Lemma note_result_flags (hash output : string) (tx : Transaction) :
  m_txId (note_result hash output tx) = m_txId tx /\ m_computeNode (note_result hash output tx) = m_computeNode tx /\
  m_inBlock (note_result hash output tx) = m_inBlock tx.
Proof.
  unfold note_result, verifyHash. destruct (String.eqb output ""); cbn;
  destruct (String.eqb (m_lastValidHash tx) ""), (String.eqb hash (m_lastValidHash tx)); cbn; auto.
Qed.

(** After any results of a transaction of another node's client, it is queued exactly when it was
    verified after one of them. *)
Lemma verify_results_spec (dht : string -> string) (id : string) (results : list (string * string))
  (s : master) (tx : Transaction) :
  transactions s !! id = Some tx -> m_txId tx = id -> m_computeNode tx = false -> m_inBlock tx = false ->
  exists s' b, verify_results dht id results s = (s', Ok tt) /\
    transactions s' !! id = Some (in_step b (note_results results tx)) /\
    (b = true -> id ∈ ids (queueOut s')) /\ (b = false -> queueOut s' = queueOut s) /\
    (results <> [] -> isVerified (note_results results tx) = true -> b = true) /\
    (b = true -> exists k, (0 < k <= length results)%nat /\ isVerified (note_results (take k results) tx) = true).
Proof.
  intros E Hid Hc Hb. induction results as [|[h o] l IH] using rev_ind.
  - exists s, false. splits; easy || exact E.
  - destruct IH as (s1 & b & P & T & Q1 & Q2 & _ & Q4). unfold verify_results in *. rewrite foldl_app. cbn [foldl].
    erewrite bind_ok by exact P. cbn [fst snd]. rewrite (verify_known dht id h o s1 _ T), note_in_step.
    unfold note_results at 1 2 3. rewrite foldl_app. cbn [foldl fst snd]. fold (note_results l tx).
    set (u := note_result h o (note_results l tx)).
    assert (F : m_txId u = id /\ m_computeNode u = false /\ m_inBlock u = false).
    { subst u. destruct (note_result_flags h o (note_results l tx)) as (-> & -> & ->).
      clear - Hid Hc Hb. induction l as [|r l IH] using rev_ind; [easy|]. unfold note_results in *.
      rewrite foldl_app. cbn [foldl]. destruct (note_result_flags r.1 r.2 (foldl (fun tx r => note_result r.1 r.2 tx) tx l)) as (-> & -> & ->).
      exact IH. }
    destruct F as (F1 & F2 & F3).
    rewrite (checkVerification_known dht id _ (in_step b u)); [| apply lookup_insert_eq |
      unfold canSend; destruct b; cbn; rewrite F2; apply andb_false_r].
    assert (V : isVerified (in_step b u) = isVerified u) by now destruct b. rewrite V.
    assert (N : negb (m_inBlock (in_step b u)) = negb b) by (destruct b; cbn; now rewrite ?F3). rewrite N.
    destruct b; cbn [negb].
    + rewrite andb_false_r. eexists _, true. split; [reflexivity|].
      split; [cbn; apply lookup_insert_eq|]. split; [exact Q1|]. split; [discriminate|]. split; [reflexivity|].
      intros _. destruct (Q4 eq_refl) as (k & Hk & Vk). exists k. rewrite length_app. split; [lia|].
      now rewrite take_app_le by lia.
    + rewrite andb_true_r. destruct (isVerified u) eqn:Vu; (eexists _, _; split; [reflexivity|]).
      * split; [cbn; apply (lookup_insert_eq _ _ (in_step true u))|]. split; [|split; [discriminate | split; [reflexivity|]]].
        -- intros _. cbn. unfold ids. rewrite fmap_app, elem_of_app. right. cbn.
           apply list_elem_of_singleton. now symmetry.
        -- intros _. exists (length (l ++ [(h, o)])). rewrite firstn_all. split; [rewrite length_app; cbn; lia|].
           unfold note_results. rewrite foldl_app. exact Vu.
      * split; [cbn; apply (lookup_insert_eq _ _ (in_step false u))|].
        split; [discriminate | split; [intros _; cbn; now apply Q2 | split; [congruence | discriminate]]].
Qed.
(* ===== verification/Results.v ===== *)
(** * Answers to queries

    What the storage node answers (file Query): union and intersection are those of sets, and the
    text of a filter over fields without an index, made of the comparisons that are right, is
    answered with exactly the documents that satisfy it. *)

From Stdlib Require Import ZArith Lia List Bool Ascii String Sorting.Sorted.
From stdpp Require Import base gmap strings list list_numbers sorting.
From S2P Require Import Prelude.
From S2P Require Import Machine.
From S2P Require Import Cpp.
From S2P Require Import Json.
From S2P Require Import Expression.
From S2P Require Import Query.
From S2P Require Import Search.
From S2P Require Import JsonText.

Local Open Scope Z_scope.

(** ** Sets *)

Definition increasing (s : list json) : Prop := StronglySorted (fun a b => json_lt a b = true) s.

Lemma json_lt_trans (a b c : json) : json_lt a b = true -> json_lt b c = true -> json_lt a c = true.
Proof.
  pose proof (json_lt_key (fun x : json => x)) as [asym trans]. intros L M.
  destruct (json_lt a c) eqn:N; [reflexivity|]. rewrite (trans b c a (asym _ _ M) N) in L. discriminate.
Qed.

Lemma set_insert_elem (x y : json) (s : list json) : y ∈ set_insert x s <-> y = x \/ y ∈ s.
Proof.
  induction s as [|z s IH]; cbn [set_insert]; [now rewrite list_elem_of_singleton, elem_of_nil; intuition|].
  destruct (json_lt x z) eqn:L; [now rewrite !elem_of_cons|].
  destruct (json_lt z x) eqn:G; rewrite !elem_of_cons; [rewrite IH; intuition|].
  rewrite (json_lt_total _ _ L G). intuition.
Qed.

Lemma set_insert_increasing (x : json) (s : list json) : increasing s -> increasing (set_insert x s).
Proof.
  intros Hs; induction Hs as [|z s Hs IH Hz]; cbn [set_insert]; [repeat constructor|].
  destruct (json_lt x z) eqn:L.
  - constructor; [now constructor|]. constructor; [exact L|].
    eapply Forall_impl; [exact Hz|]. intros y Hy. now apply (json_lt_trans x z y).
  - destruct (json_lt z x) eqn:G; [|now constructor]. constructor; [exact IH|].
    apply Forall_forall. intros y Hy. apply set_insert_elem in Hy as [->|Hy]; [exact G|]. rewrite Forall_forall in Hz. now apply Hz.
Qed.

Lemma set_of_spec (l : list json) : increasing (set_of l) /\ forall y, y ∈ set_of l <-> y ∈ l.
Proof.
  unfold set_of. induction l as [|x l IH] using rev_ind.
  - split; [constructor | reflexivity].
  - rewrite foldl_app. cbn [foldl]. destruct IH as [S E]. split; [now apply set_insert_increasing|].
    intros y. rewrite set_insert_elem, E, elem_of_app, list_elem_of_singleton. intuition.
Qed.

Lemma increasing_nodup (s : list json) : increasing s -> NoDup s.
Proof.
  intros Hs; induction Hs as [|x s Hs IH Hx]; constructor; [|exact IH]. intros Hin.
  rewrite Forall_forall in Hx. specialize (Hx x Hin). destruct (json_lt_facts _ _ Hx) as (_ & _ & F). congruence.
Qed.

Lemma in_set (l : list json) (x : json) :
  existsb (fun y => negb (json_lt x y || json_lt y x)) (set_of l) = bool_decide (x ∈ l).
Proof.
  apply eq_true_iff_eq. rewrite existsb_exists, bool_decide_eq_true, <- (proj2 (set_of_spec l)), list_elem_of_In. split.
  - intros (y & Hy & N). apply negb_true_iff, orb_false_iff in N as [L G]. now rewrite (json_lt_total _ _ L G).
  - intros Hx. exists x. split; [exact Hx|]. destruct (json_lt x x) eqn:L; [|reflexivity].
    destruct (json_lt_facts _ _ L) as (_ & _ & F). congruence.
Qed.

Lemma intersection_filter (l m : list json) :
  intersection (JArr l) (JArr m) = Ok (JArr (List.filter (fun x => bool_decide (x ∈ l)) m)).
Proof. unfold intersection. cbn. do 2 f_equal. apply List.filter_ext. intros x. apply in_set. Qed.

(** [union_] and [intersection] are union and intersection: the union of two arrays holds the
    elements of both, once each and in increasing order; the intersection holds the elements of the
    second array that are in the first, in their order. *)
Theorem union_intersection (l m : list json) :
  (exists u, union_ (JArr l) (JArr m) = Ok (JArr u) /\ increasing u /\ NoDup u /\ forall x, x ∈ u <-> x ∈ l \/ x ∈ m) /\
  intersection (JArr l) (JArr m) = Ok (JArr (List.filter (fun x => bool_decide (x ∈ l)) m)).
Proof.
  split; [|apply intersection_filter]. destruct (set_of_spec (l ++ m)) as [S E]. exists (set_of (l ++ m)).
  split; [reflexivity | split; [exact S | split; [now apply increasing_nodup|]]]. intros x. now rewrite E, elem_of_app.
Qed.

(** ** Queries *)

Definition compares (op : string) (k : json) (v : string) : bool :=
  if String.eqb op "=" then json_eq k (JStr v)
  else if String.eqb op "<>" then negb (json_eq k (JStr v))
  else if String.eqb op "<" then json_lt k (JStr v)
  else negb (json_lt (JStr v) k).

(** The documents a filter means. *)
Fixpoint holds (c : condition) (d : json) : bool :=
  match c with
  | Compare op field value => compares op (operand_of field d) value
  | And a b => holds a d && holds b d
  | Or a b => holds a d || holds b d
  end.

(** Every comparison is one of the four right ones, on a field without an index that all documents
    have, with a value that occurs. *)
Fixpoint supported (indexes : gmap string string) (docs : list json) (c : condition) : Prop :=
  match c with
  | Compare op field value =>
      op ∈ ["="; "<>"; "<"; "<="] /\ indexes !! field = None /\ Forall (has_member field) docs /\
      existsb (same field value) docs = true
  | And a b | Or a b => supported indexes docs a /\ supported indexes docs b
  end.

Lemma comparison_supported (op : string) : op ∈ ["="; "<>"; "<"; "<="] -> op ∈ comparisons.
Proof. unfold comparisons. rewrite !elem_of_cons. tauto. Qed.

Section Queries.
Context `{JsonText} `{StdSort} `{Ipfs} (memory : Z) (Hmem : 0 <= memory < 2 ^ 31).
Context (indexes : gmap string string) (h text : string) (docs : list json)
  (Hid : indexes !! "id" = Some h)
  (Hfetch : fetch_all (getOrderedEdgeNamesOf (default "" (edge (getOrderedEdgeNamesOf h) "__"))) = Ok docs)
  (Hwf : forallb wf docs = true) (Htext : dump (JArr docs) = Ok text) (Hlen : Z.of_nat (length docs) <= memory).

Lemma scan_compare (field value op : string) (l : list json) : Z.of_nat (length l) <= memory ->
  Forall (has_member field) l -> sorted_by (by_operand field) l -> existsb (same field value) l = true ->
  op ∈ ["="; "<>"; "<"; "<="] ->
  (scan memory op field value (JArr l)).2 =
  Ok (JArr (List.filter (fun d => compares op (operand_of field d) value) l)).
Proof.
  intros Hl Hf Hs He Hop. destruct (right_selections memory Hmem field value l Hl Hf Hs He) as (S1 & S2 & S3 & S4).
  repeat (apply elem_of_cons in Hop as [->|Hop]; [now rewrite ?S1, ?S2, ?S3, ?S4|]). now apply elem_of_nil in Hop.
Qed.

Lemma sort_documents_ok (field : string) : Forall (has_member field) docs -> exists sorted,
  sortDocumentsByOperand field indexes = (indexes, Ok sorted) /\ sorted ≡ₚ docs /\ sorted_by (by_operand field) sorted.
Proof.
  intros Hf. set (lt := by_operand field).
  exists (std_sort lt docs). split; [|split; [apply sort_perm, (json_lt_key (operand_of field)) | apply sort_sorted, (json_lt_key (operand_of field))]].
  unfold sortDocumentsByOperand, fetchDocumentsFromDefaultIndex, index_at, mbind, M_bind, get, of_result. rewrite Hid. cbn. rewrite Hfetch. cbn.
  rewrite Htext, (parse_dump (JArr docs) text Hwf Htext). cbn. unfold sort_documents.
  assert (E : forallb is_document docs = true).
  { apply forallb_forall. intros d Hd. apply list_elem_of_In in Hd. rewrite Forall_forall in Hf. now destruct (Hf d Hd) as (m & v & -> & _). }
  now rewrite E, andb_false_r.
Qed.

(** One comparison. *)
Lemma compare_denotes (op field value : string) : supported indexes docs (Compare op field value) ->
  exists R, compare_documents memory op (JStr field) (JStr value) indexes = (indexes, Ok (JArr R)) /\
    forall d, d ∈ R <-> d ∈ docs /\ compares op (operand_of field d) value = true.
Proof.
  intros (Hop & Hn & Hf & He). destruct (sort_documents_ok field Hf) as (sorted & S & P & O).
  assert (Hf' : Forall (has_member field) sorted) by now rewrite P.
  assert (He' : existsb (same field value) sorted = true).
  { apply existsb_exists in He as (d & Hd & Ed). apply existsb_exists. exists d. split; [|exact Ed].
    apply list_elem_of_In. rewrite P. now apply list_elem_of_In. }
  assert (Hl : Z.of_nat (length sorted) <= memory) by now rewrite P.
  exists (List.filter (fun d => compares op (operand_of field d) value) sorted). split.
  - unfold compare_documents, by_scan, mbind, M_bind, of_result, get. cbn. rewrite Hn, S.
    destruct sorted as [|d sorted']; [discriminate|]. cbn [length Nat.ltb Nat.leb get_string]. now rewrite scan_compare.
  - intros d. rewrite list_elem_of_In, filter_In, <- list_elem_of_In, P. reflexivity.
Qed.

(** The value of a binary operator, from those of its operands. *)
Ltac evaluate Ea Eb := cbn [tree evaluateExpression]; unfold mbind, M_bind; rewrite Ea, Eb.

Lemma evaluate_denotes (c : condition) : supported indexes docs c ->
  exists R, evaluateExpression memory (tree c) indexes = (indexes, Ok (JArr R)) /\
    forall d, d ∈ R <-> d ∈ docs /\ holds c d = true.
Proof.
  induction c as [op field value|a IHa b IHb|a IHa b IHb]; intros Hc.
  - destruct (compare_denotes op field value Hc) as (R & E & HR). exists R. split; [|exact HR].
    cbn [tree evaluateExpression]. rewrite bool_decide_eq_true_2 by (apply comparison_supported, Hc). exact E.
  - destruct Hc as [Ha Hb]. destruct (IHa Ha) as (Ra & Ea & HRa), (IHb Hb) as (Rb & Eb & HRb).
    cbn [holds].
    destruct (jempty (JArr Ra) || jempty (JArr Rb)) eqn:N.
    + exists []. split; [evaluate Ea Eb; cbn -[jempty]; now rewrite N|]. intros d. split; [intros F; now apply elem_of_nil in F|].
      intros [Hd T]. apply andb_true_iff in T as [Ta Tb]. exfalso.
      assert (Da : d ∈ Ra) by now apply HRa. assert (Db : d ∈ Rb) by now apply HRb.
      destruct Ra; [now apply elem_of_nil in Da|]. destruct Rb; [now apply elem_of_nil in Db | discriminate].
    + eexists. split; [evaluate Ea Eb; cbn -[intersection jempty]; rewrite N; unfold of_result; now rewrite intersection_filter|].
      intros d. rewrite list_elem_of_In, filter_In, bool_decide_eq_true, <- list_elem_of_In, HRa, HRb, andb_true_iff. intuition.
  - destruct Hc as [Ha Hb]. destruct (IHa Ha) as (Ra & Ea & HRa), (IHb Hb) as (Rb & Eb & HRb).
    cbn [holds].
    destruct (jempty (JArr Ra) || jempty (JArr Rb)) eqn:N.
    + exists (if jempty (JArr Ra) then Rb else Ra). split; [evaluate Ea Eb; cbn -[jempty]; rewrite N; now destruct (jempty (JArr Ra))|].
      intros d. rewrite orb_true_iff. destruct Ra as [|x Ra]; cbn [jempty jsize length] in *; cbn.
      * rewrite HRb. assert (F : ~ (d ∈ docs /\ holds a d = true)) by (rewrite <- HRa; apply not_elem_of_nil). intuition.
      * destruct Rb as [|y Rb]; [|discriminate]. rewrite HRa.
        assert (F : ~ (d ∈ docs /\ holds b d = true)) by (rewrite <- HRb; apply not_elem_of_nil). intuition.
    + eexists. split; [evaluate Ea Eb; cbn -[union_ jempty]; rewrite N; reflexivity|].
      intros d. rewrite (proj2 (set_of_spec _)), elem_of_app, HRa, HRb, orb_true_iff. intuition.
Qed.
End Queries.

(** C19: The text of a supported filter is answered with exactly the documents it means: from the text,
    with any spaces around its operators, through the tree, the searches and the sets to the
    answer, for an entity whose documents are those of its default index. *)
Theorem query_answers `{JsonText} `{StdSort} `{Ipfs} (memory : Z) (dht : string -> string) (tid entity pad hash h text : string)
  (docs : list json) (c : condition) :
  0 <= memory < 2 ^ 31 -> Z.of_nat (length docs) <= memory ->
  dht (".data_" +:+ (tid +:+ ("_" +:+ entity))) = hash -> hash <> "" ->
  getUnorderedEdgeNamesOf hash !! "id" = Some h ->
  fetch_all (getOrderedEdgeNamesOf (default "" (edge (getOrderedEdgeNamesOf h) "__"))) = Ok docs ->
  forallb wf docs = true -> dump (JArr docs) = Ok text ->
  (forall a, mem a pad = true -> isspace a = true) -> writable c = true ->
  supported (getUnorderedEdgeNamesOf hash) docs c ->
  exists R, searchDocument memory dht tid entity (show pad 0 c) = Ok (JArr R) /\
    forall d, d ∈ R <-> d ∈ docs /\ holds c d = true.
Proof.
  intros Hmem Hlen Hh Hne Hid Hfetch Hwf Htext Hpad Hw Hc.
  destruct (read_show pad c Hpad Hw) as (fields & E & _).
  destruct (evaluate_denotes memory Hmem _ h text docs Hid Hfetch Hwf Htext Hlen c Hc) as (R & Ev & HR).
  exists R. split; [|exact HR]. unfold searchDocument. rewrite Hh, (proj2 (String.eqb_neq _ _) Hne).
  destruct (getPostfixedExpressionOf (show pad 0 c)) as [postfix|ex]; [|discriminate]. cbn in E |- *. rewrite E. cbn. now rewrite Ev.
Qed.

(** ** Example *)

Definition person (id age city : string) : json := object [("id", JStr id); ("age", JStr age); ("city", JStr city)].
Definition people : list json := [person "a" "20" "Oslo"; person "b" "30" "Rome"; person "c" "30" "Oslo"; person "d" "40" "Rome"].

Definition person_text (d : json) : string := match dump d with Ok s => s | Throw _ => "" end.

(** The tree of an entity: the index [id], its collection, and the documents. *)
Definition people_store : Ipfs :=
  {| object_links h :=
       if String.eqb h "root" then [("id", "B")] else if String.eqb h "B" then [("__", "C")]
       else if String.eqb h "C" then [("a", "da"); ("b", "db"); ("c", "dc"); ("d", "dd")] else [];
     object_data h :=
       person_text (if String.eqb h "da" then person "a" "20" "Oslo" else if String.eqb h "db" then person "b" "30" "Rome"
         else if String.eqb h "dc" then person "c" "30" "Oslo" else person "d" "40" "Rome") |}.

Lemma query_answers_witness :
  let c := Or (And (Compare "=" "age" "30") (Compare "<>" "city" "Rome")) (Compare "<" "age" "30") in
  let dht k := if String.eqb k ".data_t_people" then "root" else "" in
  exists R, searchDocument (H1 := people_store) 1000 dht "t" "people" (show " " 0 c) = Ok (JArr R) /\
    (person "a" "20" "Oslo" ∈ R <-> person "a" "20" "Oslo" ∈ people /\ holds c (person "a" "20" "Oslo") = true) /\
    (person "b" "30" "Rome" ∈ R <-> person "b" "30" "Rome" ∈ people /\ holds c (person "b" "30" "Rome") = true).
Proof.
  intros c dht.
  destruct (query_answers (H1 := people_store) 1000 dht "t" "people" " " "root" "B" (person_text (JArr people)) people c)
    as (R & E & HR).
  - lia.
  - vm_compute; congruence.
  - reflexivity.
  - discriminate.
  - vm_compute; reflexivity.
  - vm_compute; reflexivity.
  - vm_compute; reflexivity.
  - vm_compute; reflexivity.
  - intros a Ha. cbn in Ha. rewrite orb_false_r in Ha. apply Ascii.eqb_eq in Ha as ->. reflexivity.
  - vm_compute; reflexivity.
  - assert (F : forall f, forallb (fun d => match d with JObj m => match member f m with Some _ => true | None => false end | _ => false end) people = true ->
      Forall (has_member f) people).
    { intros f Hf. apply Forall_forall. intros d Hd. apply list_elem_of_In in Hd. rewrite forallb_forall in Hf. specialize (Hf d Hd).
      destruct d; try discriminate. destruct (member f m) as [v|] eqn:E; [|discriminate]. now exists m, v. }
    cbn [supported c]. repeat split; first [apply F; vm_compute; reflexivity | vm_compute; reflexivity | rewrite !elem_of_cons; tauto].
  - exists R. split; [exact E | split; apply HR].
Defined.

· · · · ·

## TRY IT
Quote the records from their first line to the line with "verified after one of them. *)", inclusive, without adding or dropping anything.

## RESPONSE TO THE EXERCISE
Lemma note_result_flags (hash output : string) (tx : Transaction) :
  m_txId (note_result hash output tx) = m_txId tx /\ m_computeNode (note_result hash output tx) = m_computeNode tx /\
  m_inBlock (note_result hash output tx) = m_inBlock tx.
Proof.
  unfold note_result, verifyHash. destruct (String.eqb output ""); cbn;
  destruct (String.eqb (m_lastValidHash tx) ""), (String.eqb hash (m_lastValidHash tx)); cbn; auto.
Qed.

(** After any results of a transaction of another node's client, it is queued exactly when it was
    verified after one of them. *)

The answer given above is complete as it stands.